[Saved data entries]
● ● ●
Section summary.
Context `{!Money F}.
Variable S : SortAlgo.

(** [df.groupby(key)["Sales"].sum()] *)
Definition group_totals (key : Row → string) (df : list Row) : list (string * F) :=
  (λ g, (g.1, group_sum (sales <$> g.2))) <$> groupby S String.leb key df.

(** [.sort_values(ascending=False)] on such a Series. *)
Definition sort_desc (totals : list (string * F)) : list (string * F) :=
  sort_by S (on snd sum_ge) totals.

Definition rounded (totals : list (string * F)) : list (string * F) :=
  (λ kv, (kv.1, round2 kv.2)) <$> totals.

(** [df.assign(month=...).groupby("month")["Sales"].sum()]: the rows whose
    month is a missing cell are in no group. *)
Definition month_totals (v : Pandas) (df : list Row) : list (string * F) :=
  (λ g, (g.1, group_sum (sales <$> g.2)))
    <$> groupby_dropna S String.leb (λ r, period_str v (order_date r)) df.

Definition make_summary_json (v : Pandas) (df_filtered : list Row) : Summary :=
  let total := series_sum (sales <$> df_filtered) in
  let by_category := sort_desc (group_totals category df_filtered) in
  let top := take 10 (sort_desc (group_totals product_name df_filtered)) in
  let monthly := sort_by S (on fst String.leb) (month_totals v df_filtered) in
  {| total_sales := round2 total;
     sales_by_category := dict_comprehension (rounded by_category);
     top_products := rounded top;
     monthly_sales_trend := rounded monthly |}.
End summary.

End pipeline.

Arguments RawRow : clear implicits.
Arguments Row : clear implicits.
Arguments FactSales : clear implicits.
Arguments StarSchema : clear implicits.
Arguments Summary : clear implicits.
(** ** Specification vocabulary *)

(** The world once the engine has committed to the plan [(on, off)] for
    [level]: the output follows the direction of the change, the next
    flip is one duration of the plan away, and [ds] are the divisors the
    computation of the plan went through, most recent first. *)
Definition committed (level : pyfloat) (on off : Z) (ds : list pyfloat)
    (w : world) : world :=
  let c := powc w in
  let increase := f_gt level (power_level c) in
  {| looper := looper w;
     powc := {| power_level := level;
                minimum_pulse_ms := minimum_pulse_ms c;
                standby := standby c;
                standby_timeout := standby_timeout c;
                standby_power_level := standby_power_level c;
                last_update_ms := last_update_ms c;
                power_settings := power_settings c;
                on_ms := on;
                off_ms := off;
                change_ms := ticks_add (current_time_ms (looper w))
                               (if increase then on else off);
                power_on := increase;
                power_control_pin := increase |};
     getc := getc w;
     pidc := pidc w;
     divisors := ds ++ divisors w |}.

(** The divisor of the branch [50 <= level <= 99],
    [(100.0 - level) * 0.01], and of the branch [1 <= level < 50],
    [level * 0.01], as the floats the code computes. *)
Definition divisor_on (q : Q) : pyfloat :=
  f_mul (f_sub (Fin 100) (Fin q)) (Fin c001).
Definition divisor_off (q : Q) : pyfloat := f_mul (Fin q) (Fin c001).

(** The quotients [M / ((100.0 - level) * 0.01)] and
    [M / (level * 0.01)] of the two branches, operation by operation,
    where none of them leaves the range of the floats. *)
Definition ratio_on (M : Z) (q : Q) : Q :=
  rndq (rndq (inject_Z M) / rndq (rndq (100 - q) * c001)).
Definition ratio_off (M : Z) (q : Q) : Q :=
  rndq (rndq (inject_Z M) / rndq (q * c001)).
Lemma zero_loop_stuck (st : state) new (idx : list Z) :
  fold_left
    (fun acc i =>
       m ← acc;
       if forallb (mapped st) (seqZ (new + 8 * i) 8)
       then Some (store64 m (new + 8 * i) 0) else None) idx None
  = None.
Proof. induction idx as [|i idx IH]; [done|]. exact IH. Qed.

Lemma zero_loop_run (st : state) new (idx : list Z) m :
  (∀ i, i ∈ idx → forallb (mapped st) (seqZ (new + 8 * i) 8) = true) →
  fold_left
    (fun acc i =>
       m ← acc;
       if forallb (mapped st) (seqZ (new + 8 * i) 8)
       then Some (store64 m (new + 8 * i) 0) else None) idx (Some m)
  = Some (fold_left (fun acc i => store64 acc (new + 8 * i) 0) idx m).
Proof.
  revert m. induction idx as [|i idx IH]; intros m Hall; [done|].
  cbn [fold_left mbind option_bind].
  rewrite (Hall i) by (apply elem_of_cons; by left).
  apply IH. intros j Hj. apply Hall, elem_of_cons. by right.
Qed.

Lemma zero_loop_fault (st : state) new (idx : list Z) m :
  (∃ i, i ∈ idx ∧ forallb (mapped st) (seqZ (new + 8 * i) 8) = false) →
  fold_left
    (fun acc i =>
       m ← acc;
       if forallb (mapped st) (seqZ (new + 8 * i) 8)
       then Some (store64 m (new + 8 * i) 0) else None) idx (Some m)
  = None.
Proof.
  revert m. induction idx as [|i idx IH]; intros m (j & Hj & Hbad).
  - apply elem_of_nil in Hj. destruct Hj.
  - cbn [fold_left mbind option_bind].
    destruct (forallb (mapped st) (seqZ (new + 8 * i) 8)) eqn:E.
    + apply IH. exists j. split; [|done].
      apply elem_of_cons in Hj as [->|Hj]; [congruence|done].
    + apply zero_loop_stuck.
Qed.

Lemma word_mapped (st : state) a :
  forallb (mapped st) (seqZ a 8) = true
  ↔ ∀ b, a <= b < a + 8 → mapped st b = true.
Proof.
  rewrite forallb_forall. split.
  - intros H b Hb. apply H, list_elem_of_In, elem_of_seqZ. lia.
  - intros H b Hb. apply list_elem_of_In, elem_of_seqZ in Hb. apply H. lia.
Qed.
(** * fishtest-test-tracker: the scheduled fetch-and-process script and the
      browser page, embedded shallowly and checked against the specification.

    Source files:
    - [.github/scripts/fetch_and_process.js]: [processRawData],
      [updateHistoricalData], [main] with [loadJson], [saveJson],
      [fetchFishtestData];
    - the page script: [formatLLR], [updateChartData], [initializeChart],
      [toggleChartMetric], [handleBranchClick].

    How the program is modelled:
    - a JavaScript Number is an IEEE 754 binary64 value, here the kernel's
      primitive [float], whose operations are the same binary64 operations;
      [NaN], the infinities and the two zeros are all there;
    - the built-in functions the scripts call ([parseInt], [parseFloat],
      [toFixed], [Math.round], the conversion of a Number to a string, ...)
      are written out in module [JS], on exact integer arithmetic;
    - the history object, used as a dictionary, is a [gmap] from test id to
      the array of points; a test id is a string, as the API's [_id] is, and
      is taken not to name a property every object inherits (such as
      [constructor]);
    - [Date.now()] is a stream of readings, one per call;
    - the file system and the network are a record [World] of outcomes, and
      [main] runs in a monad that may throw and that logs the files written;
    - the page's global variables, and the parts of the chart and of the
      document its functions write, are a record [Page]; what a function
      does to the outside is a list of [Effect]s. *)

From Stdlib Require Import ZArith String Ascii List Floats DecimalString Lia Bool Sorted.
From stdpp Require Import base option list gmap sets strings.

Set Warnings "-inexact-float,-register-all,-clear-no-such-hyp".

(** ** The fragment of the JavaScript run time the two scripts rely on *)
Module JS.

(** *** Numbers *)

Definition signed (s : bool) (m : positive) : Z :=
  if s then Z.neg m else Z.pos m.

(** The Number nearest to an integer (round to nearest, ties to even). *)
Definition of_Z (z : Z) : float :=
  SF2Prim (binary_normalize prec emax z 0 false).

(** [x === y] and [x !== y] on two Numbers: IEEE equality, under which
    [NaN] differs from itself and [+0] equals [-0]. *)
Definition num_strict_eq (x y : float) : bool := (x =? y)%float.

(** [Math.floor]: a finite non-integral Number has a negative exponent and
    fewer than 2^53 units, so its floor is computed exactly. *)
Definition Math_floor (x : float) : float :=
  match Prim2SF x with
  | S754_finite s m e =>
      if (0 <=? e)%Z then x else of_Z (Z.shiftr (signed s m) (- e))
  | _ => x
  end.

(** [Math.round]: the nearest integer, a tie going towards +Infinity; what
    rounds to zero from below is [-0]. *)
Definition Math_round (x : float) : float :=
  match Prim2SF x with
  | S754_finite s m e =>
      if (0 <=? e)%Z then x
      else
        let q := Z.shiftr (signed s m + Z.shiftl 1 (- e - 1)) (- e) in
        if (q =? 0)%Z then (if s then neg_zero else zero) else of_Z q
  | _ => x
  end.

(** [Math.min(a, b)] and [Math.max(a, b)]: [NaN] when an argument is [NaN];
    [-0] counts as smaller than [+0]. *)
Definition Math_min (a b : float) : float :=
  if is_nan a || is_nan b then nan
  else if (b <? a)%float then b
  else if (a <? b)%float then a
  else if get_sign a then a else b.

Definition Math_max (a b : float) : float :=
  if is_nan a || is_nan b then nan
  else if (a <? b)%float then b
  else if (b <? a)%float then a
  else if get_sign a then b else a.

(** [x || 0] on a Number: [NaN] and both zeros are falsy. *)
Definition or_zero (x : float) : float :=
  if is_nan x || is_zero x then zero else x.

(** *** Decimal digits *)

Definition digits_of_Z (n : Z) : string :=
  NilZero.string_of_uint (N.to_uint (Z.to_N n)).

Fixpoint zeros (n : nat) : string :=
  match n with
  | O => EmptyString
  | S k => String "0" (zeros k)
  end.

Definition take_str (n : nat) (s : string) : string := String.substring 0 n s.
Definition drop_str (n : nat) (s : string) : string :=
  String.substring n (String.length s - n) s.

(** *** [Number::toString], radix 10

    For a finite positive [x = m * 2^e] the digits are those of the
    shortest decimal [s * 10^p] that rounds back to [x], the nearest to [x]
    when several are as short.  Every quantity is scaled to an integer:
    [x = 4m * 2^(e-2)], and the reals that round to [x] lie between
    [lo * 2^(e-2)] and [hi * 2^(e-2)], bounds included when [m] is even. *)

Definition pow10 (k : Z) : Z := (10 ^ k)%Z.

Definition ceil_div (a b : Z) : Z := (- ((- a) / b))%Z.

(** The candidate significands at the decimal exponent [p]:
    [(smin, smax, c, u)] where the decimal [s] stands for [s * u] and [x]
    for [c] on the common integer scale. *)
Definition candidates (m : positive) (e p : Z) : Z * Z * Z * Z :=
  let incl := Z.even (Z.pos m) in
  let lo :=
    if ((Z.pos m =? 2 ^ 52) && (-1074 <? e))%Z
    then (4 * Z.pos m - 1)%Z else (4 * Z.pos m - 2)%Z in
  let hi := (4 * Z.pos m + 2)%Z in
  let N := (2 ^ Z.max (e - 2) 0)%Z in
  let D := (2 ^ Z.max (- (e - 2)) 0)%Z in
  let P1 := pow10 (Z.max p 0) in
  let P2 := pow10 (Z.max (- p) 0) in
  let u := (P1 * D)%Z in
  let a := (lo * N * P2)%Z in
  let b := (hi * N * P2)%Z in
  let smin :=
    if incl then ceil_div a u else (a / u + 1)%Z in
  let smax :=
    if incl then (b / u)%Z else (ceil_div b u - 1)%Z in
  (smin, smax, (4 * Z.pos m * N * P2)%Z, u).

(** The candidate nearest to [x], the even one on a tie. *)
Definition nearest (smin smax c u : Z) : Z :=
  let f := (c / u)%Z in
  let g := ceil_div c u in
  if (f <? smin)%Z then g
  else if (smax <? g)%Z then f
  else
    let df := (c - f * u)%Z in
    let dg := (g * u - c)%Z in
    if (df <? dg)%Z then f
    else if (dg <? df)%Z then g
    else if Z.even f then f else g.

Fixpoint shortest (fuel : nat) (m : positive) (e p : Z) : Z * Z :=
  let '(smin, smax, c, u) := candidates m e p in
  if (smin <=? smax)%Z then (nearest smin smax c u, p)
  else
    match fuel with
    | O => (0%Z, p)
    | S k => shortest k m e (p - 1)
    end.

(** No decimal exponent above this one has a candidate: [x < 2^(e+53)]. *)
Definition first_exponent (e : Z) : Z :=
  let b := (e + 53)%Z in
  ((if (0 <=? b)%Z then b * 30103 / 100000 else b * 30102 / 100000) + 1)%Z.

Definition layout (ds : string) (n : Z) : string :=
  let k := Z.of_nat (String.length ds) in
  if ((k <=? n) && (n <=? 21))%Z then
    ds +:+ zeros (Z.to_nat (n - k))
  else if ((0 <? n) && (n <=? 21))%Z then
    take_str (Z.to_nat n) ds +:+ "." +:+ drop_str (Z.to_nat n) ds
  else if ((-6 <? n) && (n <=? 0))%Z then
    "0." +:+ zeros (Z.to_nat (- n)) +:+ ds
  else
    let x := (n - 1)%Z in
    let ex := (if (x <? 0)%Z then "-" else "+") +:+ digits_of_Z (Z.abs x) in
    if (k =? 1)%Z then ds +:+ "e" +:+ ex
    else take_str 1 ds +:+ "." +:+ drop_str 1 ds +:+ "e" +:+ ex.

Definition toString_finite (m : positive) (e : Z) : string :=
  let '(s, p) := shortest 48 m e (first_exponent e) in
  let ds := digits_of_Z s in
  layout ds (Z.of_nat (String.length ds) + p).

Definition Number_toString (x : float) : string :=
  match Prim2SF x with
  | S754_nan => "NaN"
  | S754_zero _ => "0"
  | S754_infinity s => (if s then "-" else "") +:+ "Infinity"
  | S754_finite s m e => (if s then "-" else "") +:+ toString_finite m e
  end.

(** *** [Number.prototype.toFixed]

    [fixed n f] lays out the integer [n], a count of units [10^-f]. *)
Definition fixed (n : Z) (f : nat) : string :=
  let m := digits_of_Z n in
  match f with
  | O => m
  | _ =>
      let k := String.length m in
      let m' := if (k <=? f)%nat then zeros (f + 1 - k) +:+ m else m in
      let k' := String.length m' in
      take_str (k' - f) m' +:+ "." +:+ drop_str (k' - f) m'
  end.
● ● ●
Above are the entries; repeat their lines exactly, from the first through the one that contains "let total := series_sum".

* TASK RESPONSE *
Section summary.
Context `{!Money F}.
Variable S : SortAlgo.

(** [df.groupby(key)["Sales"].sum()] *)
Definition group_totals (key : Row → string) (df : list Row) : list (string * F) :=
  (λ g, (g.1, group_sum (sales <$> g.2))) <$> groupby S String.leb key df.

(** [.sort_values(ascending=False)] on such a Series. *)
Definition sort_desc (totals : list (string * F)) : list (string * F) :=
  sort_by S (on snd sum_ge) totals.

Definition rounded (totals : list (string * F)) : list (string * F) :=
  (λ kv, (kv.1, round2 kv.2)) <$> totals.

(** [df.assign(month=...).groupby("month")["Sales"].sum()]: the rows whose
    month is a missing cell are in no group. *)
Definition month_totals (v : Pandas) (df : list Row) : list (string * F) :=
  (λ g, (g.1, group_sum (sales <$> g.2)))
    <$> groupby_dropna S String.leb (λ r, period_str v (order_date r)) df.

Definition make_summary_json (v : Pandas) (df_filtered : list Row) : Summary :=
  let total := series_sum (sales <$> df_filtered) in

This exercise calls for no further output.